Il catalogo dei titoli e degli svarioni potrebbe proseguire a lungo: nonostante Netflix abbia dato i natali a molti prodotti di formidabile qualità cinematografica, nel suo catalogo non mancano anche i titoli di bassa lega, tra cui vari documentari storici.
Questa volta, però, non si tratta soltanto di uno scivolone involontario per mancanza di cura e approfondimento, bensì di un’intenzionale scelta di campo all’insegna del facile sensazionalismo: in ambito accademico Graham Hancock è da sempre un personaggio controverso e “impresentabile”, e la pessima accoglienza riscossa da L’Antica Apocalisse era ampiamente pronosticabile.
Le implicazioni non sono soltanto fuorvianti, ma anche piuttosto pericolose, dal momento che la tesi di Hancock affonda le sue radici in varie teorie del complotto legate al concetto di suprematismo bianco e del “primato naturale” della stirpe indoeuropea.
Per gli amanti della storia, in definitiva, sta diventando sempre più difficile continuare a considerare Netflix un’emittente di qualità…
Le serie tv fiction nel mirino: il caso The Crown
La polemica, però, non si ferma qua: come già si è accennato, negli ultimi tempi anche il ramo delle serie tv Netflix è finito nell’occhio del ciclone.
Un paio di mesi fa, molte voci autorevoli – da Judi Dench all’ex premier inglese John Major – hanno preso d’assalto persino The Crown, uno dei fiori all’occhiello della piattaforma.
L’accusa, anche in quel caso, era quella di fare facile sensazionalismo e disinformazione storica, tradendo il principio di obiettività.
Riteniamo, tuttavia, che non abbia molto senso generalizzare: un conto è il contenuto di un telefilm, che per definizione è un prodotto fiction, un altro quello di un documentario, che invece si qualifica come non-fiction.
In termini cartacei, sarebbe come paragonare le licenze artistiche di un romanzo agli errori presenti in un saggio.
È impossibile pretendere da una serie come The Crown – sia essa prodotta da Netflix o dalla più infima tv locale – una perfetta aderenza ai fatti realmente accaduti: se lo si facesse, si dovrebbe richiedere la medesima precisione anche alla stragrande maggioranza dei cult cinematografici (da Ben Hur a Il Gladiatore), cancellando con un colpo di penna ogni margine per la creatività artistica degli autori.
Un prodotto come The Crown, al contrario, ha semmai il merito di incuriosire il grande pubblico e spingerlo ad approfondire autonomamente i fatti storici, proprio come fanno anche Vikings, Rome e The Borgias.

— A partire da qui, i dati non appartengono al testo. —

(* ===== verification/ConfigFile.v ===== *)
(** * The configuration file

    [LoadConfig] of broker/config.go: the file is read, decoded into the tagged
    structs of the program and of the catalog of brokerapi, validated, and given
    a default host. *)
From S2P Require Import Prelude GoBase Sdk Providers Go Interfaces Bench Json JsonDecode Config.
Local Open Scope Z_scope.
Local Open Scope go_scope.

(** ** The catalog *)

Section catalog.
Context {X : Type}.

(* map: vendor/github.com/pivotal-cf/brokerapi/domain/service_plan_metadata.go 11-21 ServicePlanMetadata *)
Definition plan_metadata_shape : shape := ShMetadata [
  ("displayName", ShString); ("bullets", ShSlice ShString);
  ("costs", ShSlice (ShStruct [("amount", ShMap ShFloat); ("unit", ShString)]));
  ("AdditionalMetadata", ShMap ShAny)].

(* map: vendor/github.com/pivotal-cf/brokerapi/domain/service_metadata.go 10-19 ServiceMetadata *)
Definition service_metadata_shape : shape := ShMetadata [
  ("displayName", ShString); ("imageUrl", ShString); ("longDescription", ShString);
  ("providerDisplayName", ShString); ("documentationUrl", ShString); ("supportUrl", ShString);
  ("shareable", ShBool); ("AdditionalMetadata", ShMap ShAny)].

Definition schema_shape : shape := ShStruct [("parameters", ShMap ShAny)].

(* map: vendor/github.com/pivotal-cf/brokerapi/domain/service_catalog.go 38-54 ServiceSchemas *)
Definition schemas_shape : shape := ShStruct [
  ("service_instance", ShStruct [("create", schema_shape); ("update", schema_shape)]);
  ("service_binding", ShStruct [("create", schema_shape)])].

(* map: vendor/github.com/pivotal-cf/brokerapi/domain/maintenance_info.go 5-10 MaintenanceInfo *)
Definition maintenance_shape : shape := ShStruct [
  ("public", ShMap ShString); ("private", ShString); ("version", ShString);
  ("description", ShString)].

(* map: vendor/github.com/pivotal-cf/brokerapi/domain/service_catalog.go 27-36 ServicePlan *)
Definition decode_plan : decoder X ServicePlan := decode_struct [
    field "id" plan_ID (λ _ x, mkServicePlan x) decode_text;
    unread "name" ShString; unread "description" ShString; unread "free" ShBool;
    unread "bindable" ShBool; unread "metadata" plan_metadata_shape;
    unread "schemas" schemas_shape; unread "maintenance_info" maintenance_shape].

(* map: vendor/github.com/pivotal-cf/brokerapi/domain/service_catalog.go 12-25 Service *)
Definition decode_service : decoder X Service := decode_struct [
    field "id" service_ID (λ s x, mkService x (service_Plans s)) decode_text;
    unread "name" ShString; unread "description" ShString; unread "bindable" ShBool;
    unread "instances_retrievable" ShBool; unread "bindings_retrievable" ShBool;
    unread "tags" (ShSlice ShString); unread "plan_updateable" ShBool;
    field "plans" service_Plans (λ s x, mkService (service_ID s) x)
      (decode_slice (mkServicePlan "") decode_plan);
    unread "requires" (ShSlice ShString); unread "metadata" service_metadata_shape;
    unread "dashboard_client" (ShStruct [("id", ShString); ("secret", ShString);
                                         ("redirect_uri", ShString)])].

(* map: vendor/github.com/pivotal-cf/brokerapi/domain/apiresponses/responses.go 27-29 CatalogResponse *)
Definition decode_catalog : decoder X (list Service) := decode_struct [
    field "services" id (λ _ x, x) (decode_slice (mkService "" []) decode_service)].

(** ** The configuration *)

(* map: broker/tls_config.go 8-11 TLSConfig *)
Definition decode_tls : decoder X TLSConfig := decode_struct [
    field "certificate" tls_Certificate (λ t x, mkTLSConfig x (tls_PrivateKey t)) decode_text;
    field "private_key" tls_PrivateKey (λ t x, mkTLSConfig (tls_Certificate t) x) decode_text].

(* map: broker/config.go 23-34 PlanConfig *)
Definition decode_plan_config : decoder X PlanConfig := decode_struct [
    field "instance_type" pc_InstanceType (λ p x, mkPlanConfig x (pc_ReplicasPerNodeGroup p)
      (pc_ShardCount p) (pc_SnapshotRetentionLimit p) (pc_AutomaticFailoverEnabled p)
      (pc_MultiAZEnabled p) (pc_Parameters p) (pc_Engine p) (pc_EngineVersion p)
      (pc_CacheParameterGroupFamily p)) decode_text;
    field "replicas_per_node_group" pc_ReplicasPerNodeGroup (λ p x, mkPlanConfig
      (pc_InstanceType p) x (pc_ShardCount p) (pc_SnapshotRetentionLimit p)
      (pc_AutomaticFailoverEnabled p) (pc_MultiAZEnabled p) (pc_Parameters p) (pc_Engine p)
      (pc_EngineVersion p) (pc_CacheParameterGroupFamily p)) decode_int64;
    field "shard_count" pc_ShardCount (λ p x, mkPlanConfig (pc_InstanceType p)
      (pc_ReplicasPerNodeGroup p) x (pc_SnapshotRetentionLimit p) (pc_AutomaticFailoverEnabled
      p) (pc_MultiAZEnabled p) (pc_Parameters p) (pc_Engine p) (pc_EngineVersion p)
      (pc_CacheParameterGroupFamily p)) decode_int64;
    field "snapshot_retention_limit" pc_SnapshotRetentionLimit (λ p x, mkPlanConfig
      (pc_InstanceType p) (pc_ReplicasPerNodeGroup p) (pc_ShardCount p) x
      (pc_AutomaticFailoverEnabled p) (pc_MultiAZEnabled p) (pc_Parameters p) (pc_Engine p)
      (pc_EngineVersion p) (pc_CacheParameterGroupFamily p)) decode_int64;
    field "automatic_failover_enabled" pc_AutomaticFailoverEnabled (λ p x, mkPlanConfig
      (pc_InstanceType p) (pc_ReplicasPerNodeGroup p) (pc_ShardCount p)
      (pc_SnapshotRetentionLimit p) x (pc_MultiAZEnabled p) (pc_Parameters p) (pc_Engine p)
      (pc_EngineVersion p) (pc_CacheParameterGroupFamily p)) decode_flag;
    field "multi_az_enabled" pc_MultiAZEnabled (λ p x, mkPlanConfig (pc_InstanceType p)
      (pc_ReplicasPerNodeGroup p) (pc_ShardCount p) (pc_SnapshotRetentionLimit p)
      (pc_AutomaticFailoverEnabled p) x (pc_Parameters p) (pc_Engine p) (pc_EngineVersion p)
      (pc_CacheParameterGroupFamily p)) decode_flag;
    field "parameters" pc_Parameters (λ p x, mkPlanConfig (pc_InstanceType p)
      (pc_ReplicasPerNodeGroup p) (pc_ShardCount p) (pc_SnapshotRetentionLimit p)
      (pc_AutomaticFailoverEnabled p) (pc_MultiAZEnabled p) x (pc_Engine p) (pc_EngineVersion p)
      (pc_CacheParameterGroupFamily p)) decode_string_map;
    field "engine" pc_Engine (λ p x, mkPlanConfig (pc_InstanceType p) (pc_ReplicasPerNodeGroup
      p) (pc_ShardCount p) (pc_SnapshotRetentionLimit p) (pc_AutomaticFailoverEnabled p)
      (pc_MultiAZEnabled p) (pc_Parameters p) x (pc_EngineVersion p)
      (pc_CacheParameterGroupFamily p)) decode_text;
    field "engine_version" pc_EngineVersion (λ p x, mkPlanConfig (pc_InstanceType p)
      (pc_ReplicasPerNodeGroup p) (pc_ShardCount p) (pc_SnapshotRetentionLimit p)
      (pc_AutomaticFailoverEnabled p) (pc_MultiAZEnabled p) (pc_Parameters p) (pc_Engine p) x
      (pc_CacheParameterGroupFamily p)) decode_text;
    field "cache_parameter_group_family" pc_CacheParameterGroupFamily (λ p x, mkPlanConfig
      (pc_InstanceType p) (pc_ReplicasPerNodeGroup p) (pc_ShardCount p)
      (pc_SnapshotRetentionLimit p) (pc_AutomaticFailoverEnabled p) (pc_MultiAZEnabled p)
      (pc_Parameters p) (pc_Engine p) (pc_EngineVersion p) x) decode_text].

(* map: broker/config.go 36-50 Config *)
Definition decode_config : decoder X Config := decode_struct [
    field "log_level" cf_LogLevel (λ c x, mkConfig x (cf_Username c) (cf_Password c) (cf_Region
      c) (cf_BrokerName c) (cf_CacheSubnetGroupName c) (cf_VpcSecurityGroupIds c) (cf_Catalog c)
      (cf_PlanConfigs c) (cf_KmsKeyID c) (cf_SecretsManagerPath c) (cf_Host c) (cf_TLS c))
      decode_text;
    field "username" cf_Username (λ c x, mkConfig (cf_LogLevel c) x (cf_Password c) (cf_Region
      c) (cf_BrokerName c) (cf_CacheSubnetGroupName c) (cf_VpcSecurityGroupIds c) (cf_Catalog c)
      (cf_PlanConfigs c) (cf_KmsKeyID c) (cf_SecretsManagerPath c) (cf_Host c) (cf_TLS c))
      decode_text;
    field "password" cf_Password (λ c x, mkConfig (cf_LogLevel c) (cf_Username c) x (cf_Region
      c) (cf_BrokerName c) (cf_CacheSubnetGroupName c) (cf_VpcSecurityGroupIds c) (cf_Catalog c)
      (cf_PlanConfigs c) (cf_KmsKeyID c) (cf_SecretsManagerPath c) (cf_Host c) (cf_TLS c))
      decode_text;
    field "region" cf_Region (λ c x, mkConfig (cf_LogLevel c) (cf_Username c) (cf_Password c) x
      (cf_BrokerName c) (cf_CacheSubnetGroupName c) (cf_VpcSecurityGroupIds c) (cf_Catalog c)
      (cf_PlanConfigs c) (cf_KmsKeyID c) (cf_SecretsManagerPath c) (cf_Host c) (cf_TLS c))
      decode_text;
    field "broker_name" cf_BrokerName (λ c x, mkConfig (cf_LogLevel c) (cf_Username c)
      (cf_Password c) (cf_Region c) x (cf_CacheSubnetGroupName c) (cf_VpcSecurityGroupIds c)
      (cf_Catalog c) (cf_PlanConfigs c) (cf_KmsKeyID c) (cf_SecretsManagerPath c) (cf_Host c)
      (cf_TLS c)) decode_text;
    field "cache_subnet_group_name" cf_CacheSubnetGroupName (λ c x, mkConfig (cf_LogLevel c)
      (cf_Username c) (cf_Password c) (cf_Region c) (cf_BrokerName c) x (cf_VpcSecurityGroupIds
      c) (cf_Catalog c) (cf_PlanConfigs c) (cf_KmsKeyID c) (cf_SecretsManagerPath c) (cf_Host c)
      (cf_TLS c)) decode_text;
    field "vpc_security_group_ids" cf_VpcSecurityGroupIds (λ c x, mkConfig (cf_LogLevel c)
      (cf_Username c) (cf_Password c) (cf_Region c) (cf_BrokerName c) (cf_CacheSubnetGroupName
      c) x (cf_Catalog c) (cf_PlanConfigs c) (cf_KmsKeyID c) (cf_SecretsManagerPath c) (cf_Host
      c) (cf_TLS c)) (decode_slice "" decode_text);
    field "catalog" cf_Catalog (λ c x, mkConfig (cf_LogLevel c) (cf_Username c) (cf_Password c)
      (cf_Region c) (cf_BrokerName c) (cf_CacheSubnetGroupName c) (cf_VpcSecurityGroupIds c) x
      (cf_PlanConfigs c) (cf_KmsKeyID c) (cf_SecretsManagerPath c) (cf_Host c) (cf_TLS c))
      decode_catalog;
    field "plan_configs" cf_PlanConfigs (λ c x, mkConfig (cf_LogLevel c) (cf_Username c)
      (cf_Password c) (cf_Region c) (cf_BrokerName c) (cf_CacheSubnetGroupName c)
      (cf_VpcSecurityGroupIds c) (cf_Catalog c) x (cf_KmsKeyID c) (cf_SecretsManagerPath c)
      (cf_Host c) (cf_TLS c)) (decode_map zero_PlanConfig decode_plan_config);
    field "kms_key_id" cf_KmsKeyID (λ c x, mkConfig (cf_LogLevel c) (cf_Username c) (cf_Password
      c) (cf_Region c) (cf_BrokerName c) (cf_CacheSubnetGroupName c) (cf_VpcSecurityGroupIds c)
      (cf_Catalog c) (cf_PlanConfigs c) x (cf_SecretsManagerPath c) (cf_Host c) (cf_TLS c))
      decode_text;
    field "secrets_manager_path" cf_SecretsManagerPath (λ c x, mkConfig (cf_LogLevel c)
      (cf_Username c) (cf_Password c) (cf_Region c) (cf_BrokerName c) (cf_CacheSubnetGroupName
      c) (cf_VpcSecurityGroupIds c) (cf_Catalog c) (cf_PlanConfigs c) (cf_KmsKeyID c) x (cf_Host
      c) (cf_TLS c)) decode_text;
    field "host" cf_Host (λ c x, mkConfig (cf_LogLevel c) (cf_Username c) (cf_Password c)
      (cf_Region c) (cf_BrokerName c) (cf_CacheSubnetGroupName c) (cf_VpcSecurityGroupIds c)
      (cf_Catalog c) (cf_PlanConfigs c) (cf_KmsKeyID c) (cf_SecretsManagerPath c) x (cf_TLS c))
      decode_text;
    field "tls" cf_TLS (λ c x, mkConfig (cf_LogLevel c) (cf_Username c) (cf_Password c)
      (cf_Region c) (cf_BrokerName c) (cf_CacheSubnetGroupName c) (cf_VpcSecurityGroupIds c)
      (cf_Catalog c) (cf_PlanConfigs c) (cf_KmsKeyID c) (cf_SecretsManagerPath c) (cf_Host c) x)
      (decode_pointer (mkTLSConfig "" "") decode_tls)].

(** The zero value of [Config]. *)
Definition zero_Config : Config := mkConfig "" "" "" "" "" "" [] [] ∅ "" "" "" None.

(** [json.Unmarshal(bytes, &config)] *)
(* map: broker/config.go 75-77 LoadConfig *)
Definition unmarshal_config (data : string) : M X (Config * option error) :=
  unmarshal_with decode_config zero_Config data.
End catalog.

(** The files of the machine: [os.Open] and [ioutil.ReadAll]. *)
Class Files := {
  os_Open : string → option error;
  ioutil_ReadAll : string → string + error;
}.

(** [config.Host = host] *)
Definition with_host (c : Config) (host : string) : Config :=
  mkConfig (cf_LogLevel c) (cf_Username c) (cf_Password c) (cf_Region c) (cf_BrokerName c)
    (cf_CacheSubnetGroupName c) (cf_VpcSecurityGroupIds c) (cf_Catalog c) (cf_PlanConfigs c)
    (cf_KmsKeyID c) (cf_SecretsManagerPath c) host (cf_TLS c).

Section load.
Context {X : Type} `{Runtime X} {certificate : Type} `{X509 certificate} `{Files}.

(* map: broker/config.go 60-89 LoadConfig *)
Definition LoadConfig (configFile : string) : M X (Config * option error) :=
  if bool_decide (configFile = "") then
    ret (zero_Config, Some (ErrorString "Must provide a config file"))
  else match os_Open configFile with
  | Some err => ret (zero_Config, Some err)
  | None =>
      match ioutil_ReadAll configFile with
      | inr err => ret (zero_Config, Some err)
      | inl bytes =>
          let! (config, err) := unmarshal_config bytes in
          match err with
          | Some err => ret (config, Some err)
          | None =>
              check! Validate config catch err =>
                ret (config, Some (ErrorString
                       ("Validating config contents: " +:+ error_text err))) in
              ret (if bool_decide (cf_Host config = "") then with_host config DefaultHost
                   else config, None)
          end
      end
  end.
End load.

Il rovescio della medaglia: Barbari e Knightfall
Giù le mani dalle serie tv Neflix, quindi? Non proprio, o quantomeno non sempre.
Se The Crown – come Narcos – mette in scena alcune vicende frutto di fantasia, collocandole però in un contesto complessivo solido e plausibile (Carlo, ad esempio, non ha mai interpellato il premier Major per deporre Elisabetta, ma gli attriti di quegli anni tra lui e la regina non sono certo un mistero), altri titoli della piattaforma si fanno invece prendere un po’ troppo la mano, e inventano di sana pianta eventi macroscopici e inverosimili.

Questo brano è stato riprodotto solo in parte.